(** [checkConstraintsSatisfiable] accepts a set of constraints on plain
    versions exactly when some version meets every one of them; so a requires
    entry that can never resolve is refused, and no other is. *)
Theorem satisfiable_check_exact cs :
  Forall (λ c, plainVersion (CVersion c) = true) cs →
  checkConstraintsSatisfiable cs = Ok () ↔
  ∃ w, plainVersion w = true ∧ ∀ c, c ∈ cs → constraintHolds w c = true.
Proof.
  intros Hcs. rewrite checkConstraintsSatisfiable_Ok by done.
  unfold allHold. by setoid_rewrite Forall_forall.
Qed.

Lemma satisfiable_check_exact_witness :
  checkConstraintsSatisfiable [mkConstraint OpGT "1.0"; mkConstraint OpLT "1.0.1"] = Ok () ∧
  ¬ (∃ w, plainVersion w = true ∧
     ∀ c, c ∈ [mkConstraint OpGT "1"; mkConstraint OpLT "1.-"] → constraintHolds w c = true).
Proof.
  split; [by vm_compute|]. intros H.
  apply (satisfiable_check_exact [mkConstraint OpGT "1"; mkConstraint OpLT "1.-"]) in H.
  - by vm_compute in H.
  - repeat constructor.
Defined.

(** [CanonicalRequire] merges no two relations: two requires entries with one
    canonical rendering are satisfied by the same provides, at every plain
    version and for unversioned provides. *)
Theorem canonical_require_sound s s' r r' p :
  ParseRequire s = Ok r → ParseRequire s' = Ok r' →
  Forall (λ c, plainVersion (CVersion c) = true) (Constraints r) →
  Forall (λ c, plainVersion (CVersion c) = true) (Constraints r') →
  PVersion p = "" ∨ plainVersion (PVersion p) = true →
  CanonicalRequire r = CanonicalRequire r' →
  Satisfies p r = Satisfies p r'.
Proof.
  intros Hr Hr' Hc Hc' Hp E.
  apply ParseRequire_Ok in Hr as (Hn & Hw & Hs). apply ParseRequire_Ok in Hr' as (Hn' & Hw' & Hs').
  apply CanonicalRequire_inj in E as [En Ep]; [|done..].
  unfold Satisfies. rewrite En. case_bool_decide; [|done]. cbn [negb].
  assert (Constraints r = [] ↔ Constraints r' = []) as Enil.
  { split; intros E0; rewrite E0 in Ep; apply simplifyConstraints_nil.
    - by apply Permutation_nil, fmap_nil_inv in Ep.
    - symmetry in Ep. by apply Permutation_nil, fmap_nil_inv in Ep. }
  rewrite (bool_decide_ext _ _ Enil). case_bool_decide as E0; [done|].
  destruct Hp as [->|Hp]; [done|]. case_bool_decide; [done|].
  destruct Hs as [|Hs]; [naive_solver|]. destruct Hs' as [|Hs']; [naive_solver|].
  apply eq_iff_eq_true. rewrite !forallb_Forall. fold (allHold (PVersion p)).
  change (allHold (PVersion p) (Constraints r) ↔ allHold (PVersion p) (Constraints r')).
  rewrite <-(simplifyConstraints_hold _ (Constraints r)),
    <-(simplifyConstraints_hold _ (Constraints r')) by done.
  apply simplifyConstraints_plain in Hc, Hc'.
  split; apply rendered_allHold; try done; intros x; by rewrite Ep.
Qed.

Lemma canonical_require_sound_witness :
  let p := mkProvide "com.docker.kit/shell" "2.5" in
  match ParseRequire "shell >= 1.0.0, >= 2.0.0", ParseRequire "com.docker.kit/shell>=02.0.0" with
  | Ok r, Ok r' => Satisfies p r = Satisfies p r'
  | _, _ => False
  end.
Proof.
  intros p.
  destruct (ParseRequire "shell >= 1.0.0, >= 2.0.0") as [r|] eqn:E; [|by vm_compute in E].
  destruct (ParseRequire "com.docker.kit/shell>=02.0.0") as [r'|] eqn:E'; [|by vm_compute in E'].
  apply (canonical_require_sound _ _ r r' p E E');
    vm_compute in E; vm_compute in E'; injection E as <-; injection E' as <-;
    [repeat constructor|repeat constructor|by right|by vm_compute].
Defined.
################
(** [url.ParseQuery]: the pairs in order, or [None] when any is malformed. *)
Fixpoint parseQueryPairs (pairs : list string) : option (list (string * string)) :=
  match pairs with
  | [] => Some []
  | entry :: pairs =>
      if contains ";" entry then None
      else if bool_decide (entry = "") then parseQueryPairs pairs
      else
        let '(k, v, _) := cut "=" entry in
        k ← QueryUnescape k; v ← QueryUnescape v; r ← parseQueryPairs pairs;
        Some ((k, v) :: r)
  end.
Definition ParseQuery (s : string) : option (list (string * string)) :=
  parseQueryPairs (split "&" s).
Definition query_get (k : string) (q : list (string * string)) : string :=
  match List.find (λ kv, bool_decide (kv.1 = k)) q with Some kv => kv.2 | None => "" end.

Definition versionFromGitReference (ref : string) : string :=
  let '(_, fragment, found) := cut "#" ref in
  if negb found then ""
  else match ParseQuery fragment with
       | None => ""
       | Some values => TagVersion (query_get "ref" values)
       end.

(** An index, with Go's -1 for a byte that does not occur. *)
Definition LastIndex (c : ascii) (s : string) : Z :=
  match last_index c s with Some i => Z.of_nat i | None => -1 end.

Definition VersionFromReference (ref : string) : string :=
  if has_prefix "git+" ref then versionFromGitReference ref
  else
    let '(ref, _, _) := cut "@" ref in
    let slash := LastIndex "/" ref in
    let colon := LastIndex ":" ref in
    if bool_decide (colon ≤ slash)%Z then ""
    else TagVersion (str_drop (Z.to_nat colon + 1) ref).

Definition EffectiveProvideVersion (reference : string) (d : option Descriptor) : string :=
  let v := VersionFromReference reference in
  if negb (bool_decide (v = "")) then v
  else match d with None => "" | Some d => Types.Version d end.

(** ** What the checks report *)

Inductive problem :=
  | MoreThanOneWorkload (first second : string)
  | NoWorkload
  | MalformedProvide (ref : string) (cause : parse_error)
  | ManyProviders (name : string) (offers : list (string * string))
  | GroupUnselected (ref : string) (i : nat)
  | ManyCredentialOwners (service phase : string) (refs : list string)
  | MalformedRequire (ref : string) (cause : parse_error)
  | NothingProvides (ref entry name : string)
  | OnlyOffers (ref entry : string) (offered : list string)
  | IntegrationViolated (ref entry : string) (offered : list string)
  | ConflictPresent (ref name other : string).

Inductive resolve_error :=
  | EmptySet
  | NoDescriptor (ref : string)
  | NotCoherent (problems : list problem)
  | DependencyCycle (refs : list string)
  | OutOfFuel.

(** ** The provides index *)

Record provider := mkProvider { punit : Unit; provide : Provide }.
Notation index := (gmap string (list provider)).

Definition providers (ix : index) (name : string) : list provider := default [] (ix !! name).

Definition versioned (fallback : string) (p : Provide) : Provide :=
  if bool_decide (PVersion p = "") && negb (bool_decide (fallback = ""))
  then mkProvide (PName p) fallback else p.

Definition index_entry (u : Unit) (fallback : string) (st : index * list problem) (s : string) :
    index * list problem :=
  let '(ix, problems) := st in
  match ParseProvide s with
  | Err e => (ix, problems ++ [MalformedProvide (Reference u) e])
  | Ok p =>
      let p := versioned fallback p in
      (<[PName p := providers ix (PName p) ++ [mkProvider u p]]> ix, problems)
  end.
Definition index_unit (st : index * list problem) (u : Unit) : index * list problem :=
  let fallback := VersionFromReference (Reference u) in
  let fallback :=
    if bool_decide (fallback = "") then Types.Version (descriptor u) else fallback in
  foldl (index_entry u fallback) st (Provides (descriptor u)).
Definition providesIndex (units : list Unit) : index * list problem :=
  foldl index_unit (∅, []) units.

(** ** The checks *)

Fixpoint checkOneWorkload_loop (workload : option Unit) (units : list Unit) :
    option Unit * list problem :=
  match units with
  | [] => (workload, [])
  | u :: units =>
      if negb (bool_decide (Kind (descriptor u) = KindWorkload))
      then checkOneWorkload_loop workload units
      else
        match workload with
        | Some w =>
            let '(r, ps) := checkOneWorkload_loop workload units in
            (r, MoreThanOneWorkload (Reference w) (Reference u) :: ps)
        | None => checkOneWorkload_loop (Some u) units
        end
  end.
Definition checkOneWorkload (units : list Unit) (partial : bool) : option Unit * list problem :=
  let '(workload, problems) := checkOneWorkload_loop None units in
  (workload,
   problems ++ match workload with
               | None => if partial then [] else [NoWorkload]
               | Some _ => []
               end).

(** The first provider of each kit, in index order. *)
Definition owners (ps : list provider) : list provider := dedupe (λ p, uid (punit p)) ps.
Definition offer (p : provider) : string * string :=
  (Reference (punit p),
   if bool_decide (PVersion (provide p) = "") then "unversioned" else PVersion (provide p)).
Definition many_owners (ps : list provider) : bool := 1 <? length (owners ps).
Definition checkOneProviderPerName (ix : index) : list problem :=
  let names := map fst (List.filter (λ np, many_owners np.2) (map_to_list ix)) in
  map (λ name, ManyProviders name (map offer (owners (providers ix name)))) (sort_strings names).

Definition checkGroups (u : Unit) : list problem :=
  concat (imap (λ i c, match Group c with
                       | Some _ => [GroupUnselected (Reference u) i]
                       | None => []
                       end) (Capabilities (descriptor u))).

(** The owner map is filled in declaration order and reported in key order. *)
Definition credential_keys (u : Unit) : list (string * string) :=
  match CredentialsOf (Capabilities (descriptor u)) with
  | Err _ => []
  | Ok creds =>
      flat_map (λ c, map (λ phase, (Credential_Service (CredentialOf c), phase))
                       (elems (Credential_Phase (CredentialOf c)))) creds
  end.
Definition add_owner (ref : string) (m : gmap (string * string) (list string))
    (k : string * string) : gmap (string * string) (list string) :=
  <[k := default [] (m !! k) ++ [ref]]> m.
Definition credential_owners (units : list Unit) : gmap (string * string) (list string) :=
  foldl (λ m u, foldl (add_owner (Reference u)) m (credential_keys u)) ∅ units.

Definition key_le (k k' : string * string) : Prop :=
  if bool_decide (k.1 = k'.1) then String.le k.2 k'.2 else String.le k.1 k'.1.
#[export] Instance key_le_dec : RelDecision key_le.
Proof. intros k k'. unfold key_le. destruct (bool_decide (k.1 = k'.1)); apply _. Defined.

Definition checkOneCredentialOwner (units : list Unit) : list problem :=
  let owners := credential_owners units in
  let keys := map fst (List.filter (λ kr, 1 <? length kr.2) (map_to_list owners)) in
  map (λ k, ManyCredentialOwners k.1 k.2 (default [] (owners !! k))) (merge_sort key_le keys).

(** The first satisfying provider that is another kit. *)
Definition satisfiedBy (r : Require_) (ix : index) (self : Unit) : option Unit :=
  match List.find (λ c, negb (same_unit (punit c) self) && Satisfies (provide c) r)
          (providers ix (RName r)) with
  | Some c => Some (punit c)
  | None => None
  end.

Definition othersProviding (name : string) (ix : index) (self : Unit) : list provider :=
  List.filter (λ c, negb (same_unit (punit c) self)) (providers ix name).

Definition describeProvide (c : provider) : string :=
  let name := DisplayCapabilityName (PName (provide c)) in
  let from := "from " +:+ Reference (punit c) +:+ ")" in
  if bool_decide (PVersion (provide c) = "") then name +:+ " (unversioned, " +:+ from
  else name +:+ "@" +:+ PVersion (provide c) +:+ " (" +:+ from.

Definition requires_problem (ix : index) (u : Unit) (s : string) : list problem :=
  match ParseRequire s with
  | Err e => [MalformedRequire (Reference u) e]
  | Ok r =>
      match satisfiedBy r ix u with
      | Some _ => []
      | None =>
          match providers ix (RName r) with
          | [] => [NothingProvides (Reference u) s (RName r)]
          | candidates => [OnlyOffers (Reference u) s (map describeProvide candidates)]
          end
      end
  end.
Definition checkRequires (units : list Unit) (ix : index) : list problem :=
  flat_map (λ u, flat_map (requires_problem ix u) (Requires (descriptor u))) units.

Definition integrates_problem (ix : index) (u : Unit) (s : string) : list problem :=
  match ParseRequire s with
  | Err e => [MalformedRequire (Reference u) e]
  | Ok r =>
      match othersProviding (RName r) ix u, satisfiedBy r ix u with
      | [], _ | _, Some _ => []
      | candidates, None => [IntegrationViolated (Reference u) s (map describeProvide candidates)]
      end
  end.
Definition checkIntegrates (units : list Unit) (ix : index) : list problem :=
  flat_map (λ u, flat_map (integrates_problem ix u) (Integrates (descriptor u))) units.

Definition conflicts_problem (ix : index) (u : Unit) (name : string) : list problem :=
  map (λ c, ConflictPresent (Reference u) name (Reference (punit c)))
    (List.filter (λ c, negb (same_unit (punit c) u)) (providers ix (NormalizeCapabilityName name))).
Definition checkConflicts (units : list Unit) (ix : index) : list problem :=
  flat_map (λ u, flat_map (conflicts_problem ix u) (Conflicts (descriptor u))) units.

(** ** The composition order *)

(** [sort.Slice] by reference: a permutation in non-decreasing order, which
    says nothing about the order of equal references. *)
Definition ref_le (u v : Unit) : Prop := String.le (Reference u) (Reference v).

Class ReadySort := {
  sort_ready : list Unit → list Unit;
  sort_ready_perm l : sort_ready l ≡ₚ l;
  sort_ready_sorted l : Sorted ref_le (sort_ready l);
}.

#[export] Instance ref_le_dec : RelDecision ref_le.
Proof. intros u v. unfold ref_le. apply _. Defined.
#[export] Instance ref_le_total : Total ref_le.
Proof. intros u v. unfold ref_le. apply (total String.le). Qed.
################
Reproduce exactly, and with no other material, the lines between those holding "Definition owners (ps" and "end) (Capabilities (descriptor", inclusive.

Definition owners (ps : list provider) : list provider := dedupe (λ p, uid (punit p)) ps.
Definition offer (p : provider) : string * string :=
  (Reference (punit p),
   if bool_decide (PVersion (provide p) = "") then "unversioned" else PVersion (provide p)).
Definition many_owners (ps : list provider) : bool := 1 <? length (owners ps).
Definition checkOneProviderPerName (ix : index) : list problem :=
  let names := map fst (List.filter (λ np, many_owners np.2) (map_to_list ix)) in
  map (λ name, ManyProviders name (map offer (owners (providers ix name)))) (sort_strings names).

Definition checkGroups (u : Unit) : list problem :=
  concat (imap (λ i c, match Group c with
                       | Some _ => [GroupUnselected (Reference u) i]
                       | None => []
                       end) (Capabilities (descriptor u))).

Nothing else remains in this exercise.